:: GIVEN RECORDS ::
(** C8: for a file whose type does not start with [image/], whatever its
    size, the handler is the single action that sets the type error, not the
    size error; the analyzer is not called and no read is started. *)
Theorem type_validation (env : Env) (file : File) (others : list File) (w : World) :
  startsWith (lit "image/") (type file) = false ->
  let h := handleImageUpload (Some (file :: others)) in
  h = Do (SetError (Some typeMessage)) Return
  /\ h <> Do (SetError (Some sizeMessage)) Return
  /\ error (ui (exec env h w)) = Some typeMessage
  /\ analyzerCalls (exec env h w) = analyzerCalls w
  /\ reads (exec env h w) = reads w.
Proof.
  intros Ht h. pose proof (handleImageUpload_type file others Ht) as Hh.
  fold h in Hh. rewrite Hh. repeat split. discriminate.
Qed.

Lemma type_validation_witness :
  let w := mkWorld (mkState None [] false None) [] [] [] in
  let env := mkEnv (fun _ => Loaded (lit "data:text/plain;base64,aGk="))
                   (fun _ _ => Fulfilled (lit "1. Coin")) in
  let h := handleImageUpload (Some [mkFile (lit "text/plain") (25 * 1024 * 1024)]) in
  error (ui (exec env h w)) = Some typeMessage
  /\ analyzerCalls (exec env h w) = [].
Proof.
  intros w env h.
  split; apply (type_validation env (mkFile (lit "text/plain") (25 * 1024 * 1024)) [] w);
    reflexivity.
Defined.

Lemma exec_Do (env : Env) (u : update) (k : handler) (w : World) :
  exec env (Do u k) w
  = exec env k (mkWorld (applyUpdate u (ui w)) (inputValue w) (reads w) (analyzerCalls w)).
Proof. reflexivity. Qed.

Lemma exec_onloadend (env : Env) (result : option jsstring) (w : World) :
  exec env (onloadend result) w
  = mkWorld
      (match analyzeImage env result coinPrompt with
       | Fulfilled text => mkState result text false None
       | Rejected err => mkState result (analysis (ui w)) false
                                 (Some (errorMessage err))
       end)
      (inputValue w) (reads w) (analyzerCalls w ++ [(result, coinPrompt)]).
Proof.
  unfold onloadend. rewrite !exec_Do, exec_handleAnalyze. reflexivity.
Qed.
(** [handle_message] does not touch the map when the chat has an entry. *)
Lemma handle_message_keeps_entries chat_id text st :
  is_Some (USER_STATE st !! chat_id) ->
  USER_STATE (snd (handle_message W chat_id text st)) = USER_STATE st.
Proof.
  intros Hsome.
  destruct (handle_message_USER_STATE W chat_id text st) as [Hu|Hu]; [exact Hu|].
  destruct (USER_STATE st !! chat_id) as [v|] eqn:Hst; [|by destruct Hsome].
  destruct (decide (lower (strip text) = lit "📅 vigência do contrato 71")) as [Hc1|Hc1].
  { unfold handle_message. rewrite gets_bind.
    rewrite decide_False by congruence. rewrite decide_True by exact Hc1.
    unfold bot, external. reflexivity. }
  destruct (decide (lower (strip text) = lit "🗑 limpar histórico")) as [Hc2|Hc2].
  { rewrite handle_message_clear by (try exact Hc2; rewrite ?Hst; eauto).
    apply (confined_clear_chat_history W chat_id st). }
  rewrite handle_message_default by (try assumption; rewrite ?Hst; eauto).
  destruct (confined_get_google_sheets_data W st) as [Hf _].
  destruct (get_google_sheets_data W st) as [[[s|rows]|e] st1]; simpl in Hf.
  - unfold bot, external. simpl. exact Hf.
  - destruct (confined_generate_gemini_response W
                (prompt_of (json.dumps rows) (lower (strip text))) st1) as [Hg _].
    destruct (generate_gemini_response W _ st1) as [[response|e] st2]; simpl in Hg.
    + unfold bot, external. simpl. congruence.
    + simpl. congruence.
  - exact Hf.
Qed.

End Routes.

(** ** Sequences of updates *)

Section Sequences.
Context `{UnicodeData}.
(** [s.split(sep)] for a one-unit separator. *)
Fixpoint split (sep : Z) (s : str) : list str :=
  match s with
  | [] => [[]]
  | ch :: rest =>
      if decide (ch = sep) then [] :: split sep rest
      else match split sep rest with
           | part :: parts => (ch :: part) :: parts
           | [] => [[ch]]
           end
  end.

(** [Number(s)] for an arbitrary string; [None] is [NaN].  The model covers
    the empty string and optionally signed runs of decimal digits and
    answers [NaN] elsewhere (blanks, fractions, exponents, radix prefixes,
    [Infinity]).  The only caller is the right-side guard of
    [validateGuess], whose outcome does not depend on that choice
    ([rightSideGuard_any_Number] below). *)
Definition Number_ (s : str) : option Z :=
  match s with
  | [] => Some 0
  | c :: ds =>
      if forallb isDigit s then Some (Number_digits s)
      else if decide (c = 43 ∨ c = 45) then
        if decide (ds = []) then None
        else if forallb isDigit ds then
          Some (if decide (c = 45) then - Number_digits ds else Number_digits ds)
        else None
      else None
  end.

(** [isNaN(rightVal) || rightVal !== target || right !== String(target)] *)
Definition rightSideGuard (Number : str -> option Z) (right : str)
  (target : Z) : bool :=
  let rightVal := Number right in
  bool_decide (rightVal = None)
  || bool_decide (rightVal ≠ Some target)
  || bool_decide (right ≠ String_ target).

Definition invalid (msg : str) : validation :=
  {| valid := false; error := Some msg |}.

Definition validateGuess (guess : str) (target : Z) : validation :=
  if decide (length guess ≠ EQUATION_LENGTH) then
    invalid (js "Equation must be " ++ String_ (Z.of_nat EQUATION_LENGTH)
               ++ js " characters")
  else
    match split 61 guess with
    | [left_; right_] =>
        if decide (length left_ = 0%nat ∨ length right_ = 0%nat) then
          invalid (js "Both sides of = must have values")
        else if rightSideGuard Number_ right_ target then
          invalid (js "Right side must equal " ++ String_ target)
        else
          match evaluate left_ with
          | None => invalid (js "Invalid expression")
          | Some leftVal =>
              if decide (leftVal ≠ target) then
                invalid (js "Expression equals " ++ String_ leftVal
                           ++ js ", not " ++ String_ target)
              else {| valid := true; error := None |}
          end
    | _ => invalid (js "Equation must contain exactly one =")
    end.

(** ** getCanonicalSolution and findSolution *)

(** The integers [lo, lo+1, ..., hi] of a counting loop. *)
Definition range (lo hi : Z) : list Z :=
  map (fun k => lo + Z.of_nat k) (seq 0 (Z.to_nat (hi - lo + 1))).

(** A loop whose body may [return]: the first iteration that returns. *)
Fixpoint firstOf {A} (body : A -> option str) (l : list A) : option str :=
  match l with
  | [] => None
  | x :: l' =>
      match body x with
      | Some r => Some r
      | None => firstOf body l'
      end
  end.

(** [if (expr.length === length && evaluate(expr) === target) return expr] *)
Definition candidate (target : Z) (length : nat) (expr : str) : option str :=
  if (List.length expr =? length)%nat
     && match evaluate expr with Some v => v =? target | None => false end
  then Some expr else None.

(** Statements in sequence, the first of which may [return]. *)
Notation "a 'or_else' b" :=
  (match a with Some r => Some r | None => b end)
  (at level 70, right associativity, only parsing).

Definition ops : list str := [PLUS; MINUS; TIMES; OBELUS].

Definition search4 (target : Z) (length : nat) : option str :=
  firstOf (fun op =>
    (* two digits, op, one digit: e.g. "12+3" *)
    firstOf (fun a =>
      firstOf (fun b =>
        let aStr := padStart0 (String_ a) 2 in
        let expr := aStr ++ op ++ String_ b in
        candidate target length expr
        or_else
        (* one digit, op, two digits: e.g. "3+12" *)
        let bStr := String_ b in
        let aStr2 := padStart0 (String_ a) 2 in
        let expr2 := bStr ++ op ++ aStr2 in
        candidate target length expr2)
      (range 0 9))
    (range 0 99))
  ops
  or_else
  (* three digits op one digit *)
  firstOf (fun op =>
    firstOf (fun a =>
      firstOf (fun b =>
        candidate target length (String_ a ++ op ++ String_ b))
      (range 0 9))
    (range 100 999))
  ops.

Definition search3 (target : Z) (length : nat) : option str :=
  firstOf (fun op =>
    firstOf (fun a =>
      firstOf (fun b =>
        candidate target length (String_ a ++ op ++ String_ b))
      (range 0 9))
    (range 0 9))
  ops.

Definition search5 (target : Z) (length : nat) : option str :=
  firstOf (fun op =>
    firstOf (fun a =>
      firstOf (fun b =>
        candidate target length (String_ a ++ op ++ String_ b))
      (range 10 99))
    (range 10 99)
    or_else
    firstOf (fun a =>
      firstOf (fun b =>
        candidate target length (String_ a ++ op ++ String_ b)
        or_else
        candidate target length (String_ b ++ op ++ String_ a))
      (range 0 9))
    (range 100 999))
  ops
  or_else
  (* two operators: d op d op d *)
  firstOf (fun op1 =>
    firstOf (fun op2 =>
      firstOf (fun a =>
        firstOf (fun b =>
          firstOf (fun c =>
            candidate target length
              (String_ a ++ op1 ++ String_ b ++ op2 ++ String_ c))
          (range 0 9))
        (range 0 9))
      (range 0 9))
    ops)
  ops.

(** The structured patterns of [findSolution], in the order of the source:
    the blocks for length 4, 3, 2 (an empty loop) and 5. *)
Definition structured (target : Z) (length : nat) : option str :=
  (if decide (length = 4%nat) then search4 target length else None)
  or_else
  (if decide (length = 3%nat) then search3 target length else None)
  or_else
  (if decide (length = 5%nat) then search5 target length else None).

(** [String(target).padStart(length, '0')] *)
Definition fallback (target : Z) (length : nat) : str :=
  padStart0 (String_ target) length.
:::
DIRECTIONS FOR THIS TASK: Write down again, exactly as given, only the lines above that fall from the line with "handle_message. rewrite gets_bind." to the line with "rewrite handle_message_default by", inclusive.

RESPONSE BOX:
  { unfold handle_message. rewrite gets_bind.
    rewrite decide_False by congruence. rewrite decide_True by exact Hc1.
    unfold bot, external. reflexivity. }
  destruct (decide (lower (strip text) = lit "🗑 limpar histórico")) as [Hc2|Hc2].
  { rewrite handle_message_clear by (try exact Hc2; rewrite ?Hst; eauto).
    apply (confined_clear_chat_history W chat_id st). }
  rewrite handle_message_default by (try assumption; rewrite ?Hst; eauto).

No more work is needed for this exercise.